Was Cobain an outsider, looking for like-beings? Or did he see, in the art brut crowd so to speak, something to emulate?

His music, all that remains of him, responds to both questions. It is music that is wretched, plaintive; it is music that celebrates, with invisible KISS explosives, the joy of "stupid and contagious" rock music.

Although Cobain was living in his car when the record came out, it would go on to sell 26 million copies.

So what happens when the maverick joins the herd?

When Nirvana mainstreamed, Cobain tried to negotiate their mass popularity by asserting, at all times, his roots in, and allegiance to, the rebel army.

He wore a Daniel Johnston T-shirt to interviews, bringing fame to this exceptionally odd singer/songwriter; he publicized the Melvins, the Vaselines, and the Meat Puppets, in similar ways.

He became addicted to heroin, and married a brilliant, monstrous woman; he kept art-journals and made collages; he drove his old beater through Seattle to thrift stores and wrote love letters to Frances Farmer's spirit, to Charles Bukowski and William S. Burroughs.

And Cobain tried to kill himself, on a trip to Rome. "I Hate Myself and I Want To Die," he proposed calling Nirvana's follow-up record.

He tried to sing Rape Me, at the MTV awards in 1993. He made David Bowie's name, all over again, by covering The Man Who Sold the World.He did press for Nevermind in a yellow, puffy gown with a matching head-piece: He looks defiant and pathetic, a puzzle about fame and authenticity that he cannot solve.

Listening to Nevermind now is still thrilling, for its virtuosity, its unshakable aura of raw beginnings.

But the songs, viewed through the pale blue, abject eyes of the singer - now the very image of a terrible angel - are so sad, so gutted of hope, one wonders what was beginning 20 years ago.It seemed then that categories like alternative rock were becoming meaningless; that music, art and fringe culture had run riot into the centre.
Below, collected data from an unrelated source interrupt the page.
(** The core action of an explained one carries its name, target and reason. *)
Lemma core_action_name e c :
  core_action e = Ok c ->
  PackageAction.name c = ExplainedAction.name e /\
  PackageAction.target_evra c = ExplainedAction.target_evra e /\
  PackageAction.reason c = ExplainedAction.reason e.
Proof.
  unfold core_action, replacement_action, removal_action, PackageAction.upgrade_with_identity,
    PackageAction.downgrade_with_identity, PackageAction.reinstall_with_identity,
    PackageAction.remove_with_identity, PackageAction.remove_obsoleted_with_identity.
  repeat case_bool_decide; intros E; result_inv; try done.
  destruct (ExplainedAction.provenance e) as [[]|]; result_inv; done.
Qed.

Lemma action_reason b r e :
  action b r = Ok e -> ExplainedAction.reason e = RequestedRelation.reason (relation_of b r).
Proof.
  unfold action. intros E. result_inv.
  destruct (ResolvedAction.operation r); unfold install_or_upgrade, remove in *; result_inv; done.
Qed.

(** C12: a plan that is built proposes exactly the explained actions, and explains every
    resolved action once: in an order that respects every edge whose target lies on no cycle,
    with the reason its relation to the request gives it; the inputs were valid, and the
    proposal is the plan of the given intent, valid and executable under the policy. *)
Theorem build_sound `{PlanSerde} (b : PlanBuilder.t) (resolved : list ResolvedAction.t)
    (satisfied : list PackageSpec.t) (p : t)
    (Hbuild : build_with_satisfied b resolved satisfied = Ok p) :
  validate_inputs b resolved satisfied = Ok tt /\
  PlanEnvelope.intent (proposal p) = PlanBuilder.intent b /\
  PlanEnvelope.validate_executable (proposal p) (PlanBuilder.policy b) 0 = Ok tt /\
  (exists explained, Forall2 (fun r e => action b r = Ok e) resolved explained /\
     actions p ≡ₚ explained) /\
  (exists core, Forall2 (fun e c => core_action e = Ok c) (actions p) core /\
     PlanEnvelope.actions (proposal p) ≡ₚ core) /\
  (forall u v, OrderFacts.edge_rel resolved u v ->
     OrderFacts.before u v (OrderFacts.names_of (actions p)) \/
     tc (OrderFacts.edge_rel resolved) v v) /\
  (forall c, c ∈ PlanEnvelope.actions (proposal p) -> exists r, r ∈ resolved /\
     PackageAction.name c = ResolvedAction.name r /\
     PackageAction.reason c = RequestedRelation.reason (relation_of b r)).
Proof.
  unfold build_with_satisfied in Hbuild.
  apply bind_ok in Hbuild as (? & _ & E). apply bind_ok in E as ([] & Hin & E).
  apply bind_ok in E as (explained & Hexp & E). apply bind_ok in E as (ordered & Hord & E).
  apply bind_ok in E as (core & Hcore%mapM_ok & E).
  apply bind_ok in E as (prop & Hprop%map_err_ok & E).
  apply bind_ok in E as ([] & Hexec%map_err_ok & E). apply bind_ok in E as (? & _ & [= <-]). simpl.
  pose proof (mapM_names _ _ _ Hexp) as Hnames. apply mapM_ok in Hexp.
  pose proof (OrderFacts.execution_order_ok resolved explained ordered Hnames Hord) as (Hperm & _ & Hedges).
  unfold PlanEnvelope.new in Hprop. apply bind_ok in Hprop as (? & _ & Hprop). simpl in Hprop.
  apply bind_ok in Hprop as (sorted & Hs & [= <-]).
  apply PlanFacts.canonical_actions_ok in Hs as (_ & _ & _ & ->). simpl.
  assert (Hp : sort core ≡ₚ core) by apply sort_by_perm.
  split_and!; eauto. intros c Hc. unfold sort in Hc. rewrite Hp in Hc.
  apply list_elem_of_lookup in Hc as (i & Hc).
  destruct (Forall2_lookup_r _ _ _ _ _ Hcore Hc) as (e & He & Hec).
  apply list_elem_of_lookup_2 in He. rewrite Hperm in He.
  apply list_elem_of_lookup in He as (j & He).
  destruct (Forall2_lookup_r _ _ _ _ _ Hexp He) as (r & Hr & Hre).
  exists r. split; [by eapply list_elem_of_lookup_2 |].
  apply core_action_name in Hec as (-> & _ & ->).
  split; [by eapply action_name | by eapply action_reason].
Qed.
Definition resolve_action (o : t) (expected : list string) (candidates : list CandidatePackage.t)
    (inventory : InstalledInventory.t) (action : NativeAction.t) : planned ResolvedAction.t :=
  let candidate := candidate_get candidates (NativeAction.repository action) (NativeAction.nevra action) in
  identity ← native_identity action candidate inventory;
  edges ← mapM (fun d =>
      parent ← nevra_name (NativeDecision.requiring_nevra d);
      Ok (DependencyEdge.mk parent (NativeDecision.kind d)))
    (base.filter (fun d => causes action d = true) (decisions o));
  let requested :=
    bool_decide (NativeAction.requested_spec action <> None)
    || (bool_decide (expected = []) && is_replacement_operation (ri_operation identity)) in
  Ok {|
    ResolvedAction.operation := ri_operation identity;
    ResolvedAction.name := ri_name identity;
    ResolvedAction.requested := requested;
    ResolvedAction.requested_spec := NativeAction.requested_spec action;
    ResolvedAction.requested_relation := NativeAction.requested_relation action;
    ResolvedAction.candidate := candidate;
    ResolvedAction.installed_instance := ri_instance identity;
    ResolvedAction.installed_header_sha256 := ri_header identity;
    ResolvedAction.installed_vendor := ri_vendor identity;
    ResolvedAction.dependency_edges := edges;
    ResolvedAction.provenance := NativeAction.provenance action;
    ResolvedAction.required_by_remaining := [];
    ResolvedAction.unresolved_dependencies := [];
    ResolvedAction.introduced_by_requested := false;
    ResolvedAction.solver_rule := "libsolv typed causal decision"
  |}.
And cool was finally smack in the middle of the road.

Cobain seemed to think so, but this was bad news to him: He wrote anguished liner notes to fans he saw as the same kind of thugs who beat him up years before.

In the film About a Son, Cobain calls the outcasts he considered aligning himself in high school with not so much cool as "just deformed."

As it would turn out, the cool people he admired would either revile him for his commercial music, or outright dismiss him: In the last year of his life, Nirvana's cachet was already disappearing and he was taking quiet notice.

As hard as he tried, Cobain could never be cool. Meaning, someone lacking both affect and empathy, someone who values style above everything, whose substance is toxic squid ink.

Cobain was deformed. In constant pain, he was more John Keats than James Dean. In the throes of a vast depression and addiction, he could only view himself, as he sings and sings again, on one of the most perfect records ever made, as "something in the way."